Take for example Japan-bashing in the 1980s. When Japan was enjoying global economic success, the resultant resentment affected all Asian Americans. In a notorious incident, Chinese American Vincent Chin was mistaken as Japanese and murdered in Detroit, where the auto industry was hit hard by Japanese imports. Racial prejudice had improved since, but not close to the extent of disappearance.
Then what are Asian Americans who distrust—or are victims of—the Chinese government to do? Balance, I believe. The complicated, confusing state of our world will make better sense if we remember that we’re at once Asian Americans, citizens of the world and members of the human race. Decisions personal and collective are better made by striking an equilibrium between those interests. Asian Americans are considered the best educated minority—not better, just better educated. We can integrate that with the Asian culture’s tradition of moderation and shunning of polarization, striving towards educated actions that eschew the “we-good, them-bad” simpleminded self-righteousness that had served humanity so poorly.
With our Asian heritage, Asia’s diversity naturally results in diversity among us. For those of us whose “home countries” are at odds with each other, Asian issues can be divisive for our American experience, especially for immigrants with grievances that need redress. When we have problems with China, where dissent is often stifled with harsh measures, by all means express our disapproval.
But we must not forget that American involvement in Asia could lead to great damages equal to or even more severe than the last Cold War. That would not be good for Asia, America and the world.

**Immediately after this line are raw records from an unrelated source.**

(** *** Appending a decision to a scanned journal *)

Definition setHead (h : Z) (s : ApprovalState) : ApprovalState :=
  mkApprovalState (as_ExecutionID s) (as_Invocation s) (as_Call s) (as_Request s) (as_Decision s)
    (as_Receipt s) h (as_Inherited s) (as_Completed s).
Definition mapHead (h : Z) (st : inspectState) : inspectState :=
  mkInspect (in_invocation st) (setHead h <$> in_older st) (setHead h <$> in_last st) (in_calls st).

Lemma in_states_mapHead h st : in_states (mapHead h st) = setHead h <$> in_states st.
Proof. unfold in_states. simpl. rewrite fmap_app. by destruct (in_last st). Qed.

Lemma in_open_mapHead h st : in_open (mapHead h st) = in_open st.
Proof. unfold in_open. simpl. by destruct (in_last st). Qed.

(** The head is only copied into the states: inspection does not depend on it. *)
Lemma inspectToolCall_head id h h' f r st :
  inspectToolCall id h' f r (mapHead h' st) = mapHead h' <$> inspectToolCall id h f r st.
Proof.
  unfold inspectToolCall. destruct (ev_ToolCall (rec_Event r)) as [c|]; [|done]. simpl.
  repeat (case_match; simpl; try done); unfold mapHead at 1; simpl;
    by rewrite <- in_states_mapHead.
Qed.

Lemma inspectRecord_head id h h' f i r st :
  inspectRecord id h' f i r (mapHead h' st) = mapHead h' <$> inspectRecord id h f i r st.
Proof.
  unfold inspectRecord. rewrite in_open_mapHead.
  destruct (Kind (rec_Event r)); simpl; try (by repeat case_match).
  - destruct (in_open st); [done|]. apply inspectToolCall_head.
  - unfold inspectToolResult. rewrite in_open_mapHead. destruct (in_open st) eqn:Ho.
    + unfold in_open in Ho. destruct (in_last st) as [s|] eqn:Hl; [|done]. simpl. rewrite Hl. simpl.
      unfold guard_err. by repeat (case_match; simpl; try done).
    + unfold inspectUnbound. by repeat (case_match; simpl; try done).
  - unfold inspectRequest. rewrite in_open_mapHead. simpl. destruct (in_last st); simpl; by repeat case_match.
  - unfold inspectDecision. rewrite in_open_mapHead. simpl. destruct (in_last st); simpl; by repeat case_match.
Qed.

Lemma inspectRecords_head id h h' f rs : forall i st,
  inspectRecords id h' f i rs (mapHead h' st) = mapHead h' <$> inspectRecords id h f i rs st.
Proof.
  induction rs as [|r rs IH]; intros i st; simpl; [done|].
  rewrite (inspectRecord_head id h h'). by destruct (inspectRecord id h f i r st); simpl.
Qed.
(* ===== verification/Wire.v ===== *)
(** * Package wire: the protobuf form of the contract types (wire/convert.go, wire/state.go,
    eventlog/proto.go)

    The messages of api/common.proto as their generated Go structs hold them: a message pointer that
    may be nil is an [option], a oneof is an inductive type with one constructor per member, an enum
    has its members and [..Other] for any other number. [structpb] and [timestamppb] are third-party
    and stay parameters ([Host], [Timestamppb]). *)
From S2P Require Import Prelude GoErrors Api Canon EventLog Harness.

(** ** Enums *)

Inductive PbEventKind :=
  | EVENT_KIND_UNSPECIFIED | EVENT_INPUT | EVENT_MODEL_CALL | EVENT_OUTPUT | EVENT_TOOL_CALL
  | EVENT_TOOL_RESULT | EVENT_APPROVAL_REQUEST | EVENT_APPROVAL_RESULT | EVENT_USAGE
  | EVENT_LIFECYCLE | EVENT_END | EVENT_ERROR | EVENT_EXECUTION_START | EVENT_PARKED
  | PbEventKindOther (n : Z).

Inductive PbMediation :=
  | MEDIATION_UNSPECIFIED | MEDIATION_IN_HARNESS_REPORTED | MEDIATION_CONTROLLER_MEDIATED
  | MEDIATION_REQUIRES_APPROVAL | PbMediationOther (n : Z).

Inductive PbLifecycleKind :=
  | LIFECYCLE_UNSPECIFIED | LIFECYCLE_SUSPEND | LIFECYCLE_RESUME | LIFECYCLE_FORK
  | LIFECYCLE_BASELINE | LIFECYCLE_CANCEL | LIFECYCLE_DELETE | PbLifecycleKindOther (n : Z).

Inductive PbToolChoiceMode :=
  | MODE_UNSPECIFIED | MODE_AUTO | MODE_NONE | MODE_REQUIRED | PbToolChoiceModeOther (n : Z).

Inductive PbDeletionState :=
  | DELETION_STATE_UNSPECIFIED | DELETION_ACTIVE | DELETION_PENDING | PbDeletionStateOther (n : Z).

Inductive PbComputeState :=
  | COMPUTE_STATE_UNSPECIFIED | COMPUTE_NONE | COMPUTE_LIVE | COMPUTE_WARM | COMPUTE_COLD
  | COMPUTE_TERMINATED | PbComputeStateOther (n : Z).

Inductive PbExecState :=
  | EXEC_STATE_UNSPECIFIED | EXEC_PENDING | EXEC_RUNNING | EXEC_AWAITING | EXEC_COMPLETED
  | EXEC_FAILED | EXEC_CANCELED | PbExecStateOther (n : Z).

Definition kindToProto (k : EventKind) : PbEventKind :=
  match k with
  | EventInput => EVENT_INPUT
  | EventModelCall => EVENT_MODEL_CALL
  | EventOutput => EVENT_OUTPUT
  | EventToolCall => EVENT_TOOL_CALL
  | EventToolResult => EVENT_TOOL_RESULT
  | EventApprovalRequest => EVENT_APPROVAL_REQUEST
  | EventApprovalResult => EVENT_APPROVAL_RESULT
  | EventUsage => EVENT_USAGE
  | EventLifecycle => EVENT_LIFECYCLE
  | EventEnd => EVENT_END
  | EventError => EVENT_ERROR
  | EventExecutionStart => EVENT_EXECUTION_START
  | EventParked => EVENT_PARKED
  | EventKindOther _ => EVENT_KIND_UNSPECIFIED
  end.

Definition kindFromProto (k : PbEventKind) : EventKind :=
  match k with
  | EVENT_INPUT => EventInput
  | EVENT_MODEL_CALL => EventModelCall
  | EVENT_OUTPUT => EventOutput
  | EVENT_TOOL_CALL => EventToolCall
  | EVENT_TOOL_RESULT => EventToolResult
  | EVENT_APPROVAL_REQUEST => EventApprovalRequest
  | EVENT_APPROVAL_RESULT => EventApprovalResult
  | EVENT_USAGE => EventUsage
  | EVENT_LIFECYCLE => EventLifecycle
  | EVENT_END => EventEnd
  | EVENT_ERROR => EventError
  | EVENT_EXECUTION_START => EventExecutionStart
  | EVENT_PARKED => EventParked
  | _ => EventKindOther EmptyString
  end.

Definition mediationToProto (m : Mediation) : PbMediation :=
  match m with
  | MediationInHarnessReported => MEDIATION_IN_HARNESS_REPORTED
  | MediationControllerMediated => MEDIATION_CONTROLLER_MEDIATED
  | MediationRequiresApproval => MEDIATION_REQUIRES_APPROVAL
  | MediationOther _ => MEDIATION_UNSPECIFIED
  end.

Definition mediationFromProto (m : PbMediation) : Mediation :=
  match m with
  | MEDIATION_IN_HARNESS_REPORTED => MediationInHarnessReported
  | MEDIATION_CONTROLLER_MEDIATED => MediationControllerMediated
  | MEDIATION_REQUIRES_APPROVAL => MediationRequiresApproval
  | _ => MediationOther EmptyString
  end.

Definition lifecycleKindToProto (k : LifecycleKind) : PbLifecycleKind :=
  match k with
  | LifecycleSuspend => LIFECYCLE_SUSPEND
  | LifecycleResume => LIFECYCLE_RESUME
  | LifecycleFork => LIFECYCLE_FORK
  | LifecycleBaseline => LIFECYCLE_BASELINE
  | LifecycleCancel => LIFECYCLE_CANCEL
  | LifecycleDelete => LIFECYCLE_DELETE
  | LifecycleKindOther _ => LIFECYCLE_UNSPECIFIED
  end.

Definition lifecycleKindFromProto (k : PbLifecycleKind) : LifecycleKind :=
  match k with
  | LIFECYCLE_SUSPEND => LifecycleSuspend
  | LIFECYCLE_RESUME => LifecycleResume
  | LIFECYCLE_FORK => LifecycleFork
  | LIFECYCLE_BASELINE => LifecycleBaseline
  | LIFECYCLE_CANCEL => LifecycleCancel
  | LIFECYCLE_DELETE => LifecycleDelete
  | _ => LifecycleKindOther EmptyString
  end.

Definition DeletionStateToProto (d : DeletionState) : PbDeletionState :=
  match d with
  | DeletionActive => DELETION_ACTIVE
  | DeletionPending => DELETION_PENDING
  | DeletionStateOther _ => DELETION_STATE_UNSPECIFIED
  end.

Definition DeletionStateFromProto (d : PbDeletionState) : DeletionState :=
  match d with
  | DELETION_ACTIVE => DeletionActive
  | DELETION_PENDING => DeletionPending
  | _ => DeletionStateOther EmptyString
  end.

Definition ComputeStateToProto (c : ComputeState) : PbComputeState :=
  match c with
  | ComputeNone => COMPUTE_NONE
  | ComputeLive => COMPUTE_LIVE
  | ComputeWarm => COMPUTE_WARM
  | ComputeCold => COMPUTE_COLD
  | ComputeTerminated => COMPUTE_TERMINATED
  | ComputeStateOther _ => COMPUTE_STATE_UNSPECIFIED
  end.

Definition ComputeStateFromProto (c : PbComputeState) : ComputeState :=
  match c with
  | COMPUTE_NONE => ComputeNone
  | COMPUTE_LIVE => ComputeLive
  | COMPUTE_WARM => ComputeWarm
  | COMPUTE_COLD => ComputeCold
  | COMPUTE_TERMINATED => ComputeTerminated
  | _ => ComputeStateOther EmptyString
  end.

Definition ExecStateToProto (e : ExecState) : PbExecState :=
  match e with
  | ExecPending => EXEC_PENDING
  | ExecRunning => EXEC_RUNNING
  | ExecAwaiting => EXEC_AWAITING
  | ExecCompleted => EXEC_COMPLETED
  | ExecFailed => EXEC_FAILED
  | ExecCanceled => EXEC_CANCELED
  | ExecStateOther _ => EXEC_STATE_UNSPECIFIED
  end.

Definition ExecStateFromProto (e : PbExecState) : ExecState :=
  match e with
  | EXEC_PENDING => ExecPending
  | EXEC_RUNNING => ExecRunning
  | EXEC_AWAITING => ExecAwaiting
  | EXEC_COMPLETED => ExecCompleted
  | EXEC_FAILED => ExecFailed
  | EXEC_CANCELED => ExecCanceled
  | _ => ExecStateOther EmptyString
  end.

(** The number of a [ToolResultCode]: the wire enum and the domain type are both int32, and the
    conversion is a cast. *)
Definition codeNumber (c : ToolResultCode) : Z :=
  match c with
  | ToolResultCodeUnspecified => 0
  | ToolResultCodeApprovalDenied => 1
  | ToolResultCodeExecutorError => 2
  | ToolResultCodeOther n => n
  end.
Definition codeOfNumber (n : Z) : ToolResultCode :=
  if n =? 0 then ToolResultCodeUnspecified
  else if n =? 1 then ToolResultCodeApprovalDenied
  else if n =? 2 then ToolResultCodeExecutorError
  else ToolResultCodeOther n.
(** [replaySink.nextOf]. *)
Definition replay_nextOf (kind : EventKind) : M ReplayState goerr (option Event) :=
  let! i := getReplay rs_i in
  let! stream := getReplay rs_stream in
  match nextOf kind stream i with
  | Some e => do! modReplay (setIndex (Datatypes.S i)) in mret (Some e)
  | None => mret None
  end.

(** The preamble of every replayed effect. *)
Definition replayGuard {A} (op : M ReplayState goerr A) : M ReplayState goerr A :=
  let! g := getReplay rs_guard in
  do! check (guardErr g) in
  let! f := getReplay rs_failure in
  do! check f in
  do! inWorld ctxCheck in
  op.

(** [replaySink.Model] after the preamble. *)
Definition replay_model (req : ModelRequest) : M ReplayState goerr ModelResponse :=
  let! mc := replay_nextOf EventModelCall in
  match mc with
  | None => replay_diverged "replay: expected a recorded model call, found none"
  | Some mc =>
      if match ev_ModelCall mc with
         | Some m => negb (bool_decide (InputHash m = hashModelInput req))
         | None => true
         end
      then replay_diverged "replay: model input hash mismatch"
      else
        let! out := replay_nextOf EventOutput in
        match out with
        | None => throw (EText "replay: expected a recorded completion, found none")
        | Some out =>
            do! match ev_Message out with
                | Some m => modReplay (addOutput (Text m))
                | None => mret tt
                end in
            let! legacy := getReplay rs_legacy in
            let! stream := getReplay rs_stream in
            let! i := getReplay rs_i in
            mret (mkModelResponse (default zeroMessage (ev_Message out))
                    (if (legacy : bool) then zeroUsage else usageAt stream i))
        end
  end.

(** [replaySink.Output] after the preamble. *)
Definition replay_output (delta : string) : M ReplayState goerr unit :=
  let! ev := replay_nextOf EventOutput in
  match ev with
  | None => replay_diverged "replay: unexpected output (no matching recorded event)"
  | Some ev =>
      let recorded := match ev_Message ev with Some m => Text m | None => EmptyString end in
      if negb (bool_decide (delta = recorded)) then replay_diverged "replay: output mismatch"
      else modReplay (addOutput delta)
  end.

(** A keyless ordinary call is rejected unless the next record is a gated intent of the same ID. *)
Definition keylessRejected (stream : list Event) (i : nat) (tc : ToolCall) : bool :=
  bool_decide (tc_Mediation tc = MediationControllerMediated) && bool_decide (IdempotencyKey tc = EmptyString)
  && match stream !! i with
     | Some e =>
         match Kind e, ev_ToolCall e with
         | EventToolCall, Some rc =>
             negb (bool_decide (tc_ID rc = tc_ID tc)) || negb (bool_decide (tc_Mediation rc = MediationRequiresApproval))
         | _, _ => true
         end
     | None => true
     end.
(** Prefixes. *)
Lemma trace_take `{Host} p evs : trace p evs -> forall n, trace p (take n evs).
Proof.
  induction 1 as [p|req k e He|req k e1 e2 m rest He1 He2 Ht IH|d k e rest He Ht IH|tc k e Hm Hk He|
    tc k e1 e2 r rest Hm Hk He1 He2 Hid Ha Ht IH|tr k e rest Hr He Ht IH|u k e rest He Ht IH]; intros [|n];
    try apply tr_cut; simpl; rewrite ?take_nil; eauto with agent.
  - destruct n as [|n]; simpl; [by apply tr_model_open|].
    destruct n as [|n]; [eapply tr_model; [done..|apply tr_cut]|].
    specialize (IH (S n)). destruct rest as [|e rest]; [by eapply tr_model|]. by eapply tr_model.
  - destruct n as [|n]; simpl; [by apply tr_tool_open|]. by eapply tr_tool.
Qed.

Section live.
Context `{Host} {S : Type} `{StoreLaws S} `{!FaithfulStore S}.
Variables (c : Controller) (har : Harness) (id : string).

(** *** What a failed live effect may have left behind *)

Definition live_err {A} (m : M (LiveState (S := S)) goerr A) (E : list Event -> Prop) : Prop :=
  forall w ls w' ls' e, plain id ls -> m (w, ls) = ((w', ls'), Err e) ->
    exists evs, appended (w_log w) (w_log w') evs /\ E evs.

Lemma appended_inj (w w' : World S) evs evs' :
  appended (w_log w) (w_log w') evs -> appended (w_log w) (w_log w') evs' -> evs = evs'.
Proof. intros (rs & Hr & <- & _) (rs' & Hr' & <- & _). rewrite Hr in Hr'. by apply app_inv_head in Hr' as ->. Qed.

Lemma err_throw {A} (e : goerr) (E : list Event -> Prop) : E [] -> live_err (throw e : M LiveState goerr A) E.
Proof. intros HE w ls w' ls' e' _ [= <- <- <-]. exists []. auto with agent. Qed.

Lemma err_ret {A} (a : A) (E : list Event -> Prop) : live_err (mret a) E.
Proof. by intros w ls w' ls' e _ [=]. Qed.

Lemma err_bind {A B} (m : M LiveState goerr A) (f : A -> M LiveState goerr B) Q E :
  live_spec id m Q -> live_err m E -> (forall a e1, Q a e1 -> live_err (f a) (fun e2 => E (e1 ++ e2))) ->
  live_err (m ≫= f) E.
Proof.
  intros Hm He Hf w ls w' ls' e Hp Hrun. unfold mbind, M_bind in Hrun.
  destruct (m (w, ls)) as [[w1 ls1] r1] eqn:E1. destruct (Hm _ _ _ _ _ Hp E1) as (Hp1 & e1 & Ha1 & Hf1 & Hq1).
  destruct r1 as [a|e0]; [|injection Hrun as <- <- <-; exact (He _ _ _ _ _ Hp E1)].
  destruct (Hf a e1 Hq1 _ _ _ _ _ Hp1 Hrun) as (e2 & Ha2 & HE).
  exists (e1 ++ e2). split; [by eapply appended_trans|done].
Qed.

Lemma err_mono {A} (m : M LiveState goerr A) (E E' : list Event -> Prop) :
  live_err m E -> (forall e, E e -> E' e) -> live_err m E'.
Proof. intros Hm HE w ls w' ls' e Hp Hrun. destruct (Hm _ _ _ _ _ Hp Hrun) as (evs & ? & ?). eauto. Qed.

Lemma err_check (o : option goerr) (E : list Event -> Prop) : E [] -> live_err (check o) E.
Proof. destruct o; [apply err_throw|intros; apply err_ret]. Qed.

Lemma err_getSink {A} (f : liveSink -> A) E : live_err (getSink f) E.
Proof. by intros w ls w' ls' e _ [=]. Qed.

Lemma err_modSink f E : live_err (modSink f) E.
Proof. by intros w ls w' ls' e _ [=]. Qed.

Lemma err_append ev (E : list Event -> Prop) : E [] -> live_err (live_append c ev) E.
Proof.
  intros HE w ls w' ls' e Hp Hrun. apply live_append_plain with (id := id) in Hrun; [|done]. by exists [].
Qed.

Lemma err_world {A} (m : M (World S) goerr A) (E : list Event -> Prop) :
  (forall w w' r, m w = (w', r) -> journal (w_log w') = journal (w_log w)) -> E [] -> live_err (onWorld m) E.
Proof.
  intros Hm HE w ls w' ls' e Hp Hrun. unfold onWorld in Hrun. simpl in Hrun.
  destruct (m w) as [w1 r1] eqn:E1. injection Hrun as <- <- Hr. exists []. split; [|done].
  apply appended_same. by eapply Hm.
Qed.

Lemma journal_ctxCheck (w w' : World S) r : ctxCheck w = (w', r) -> journal (w_log w') = journal (w_log w).
Proof. unfold ctxCheck, tick. unM. by destruct (ctxErr (w_tick w)); intros [= <- <-]. Qed.
Lemma journal_invokeModel i req (w w' : World S) r :
  invokeModel c i req w = (w', r) -> journal (w_log w') = journal (w_log w).
Proof. intros Hr%invokeModel_same. by rewrite Hr. Qed.

Lemma err_completeModel req : live_err (completeModel c req) (fun es => es = []).
Proof.
  unfold completeModel. eapply err_bind; [apply spec_getSink|apply err_getSink|]. intros i e1 [_ ->].
  eapply err_bind; [apply spec_invokeModel|apply err_world; [apply journal_invokeModel|done]|]. intros resp e2 ->.
  eapply err_bind; [apply spec_countModel| |].
  { by intros w ls w' ls' e _ [=]. }
  intros [] e3 ->. eapply err_bind; [apply spec_append_output|by apply err_append|]. intros. apply err_ret.
Qed.

Lemma err_live_model req : live_err (live_model c req)
  (fun es => es = [] \/ exists e, es = [e] /\ isModelCall (hashModelInput req) e).
Proof.
  unfold live_model. eapply err_bind; [apply spec_newID| |].
  { by intros w ls w' ls' e _ [=]. }
  intros i e1 ->. eapply err_bind; [apply spec_append_modelcall|apply err_append; by left|]. intros _ e2 (e & -> & He).
  eapply err_mono; [apply err_completeModel|]. intros ? ->. right. by exists e.
Qed.

Lemma err_live_output d : live_err (live_output c d) (fun es => es = []).
Proof.
  unfold live_output. eapply err_bind; [apply spec_append_output|by apply err_append|]. intros. apply err_ret.
Qed.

Immigrants had proven to have contributed to the productivity and cultural vitality of their adopted land. Asian Americans can further contribute to America by using our Asian experience to give our adopted country a better perspective in interacting with the increasingly globalized world. Even more importantly, we can help America adapt to a world fast becoming less and less Western-centric, as a truly equal world should be.
Many things can be done, but I’ll stop short of making suggestions for action. Instead, I invite those who act—or want to act—to contemplate the views expressed here and make their own decisions.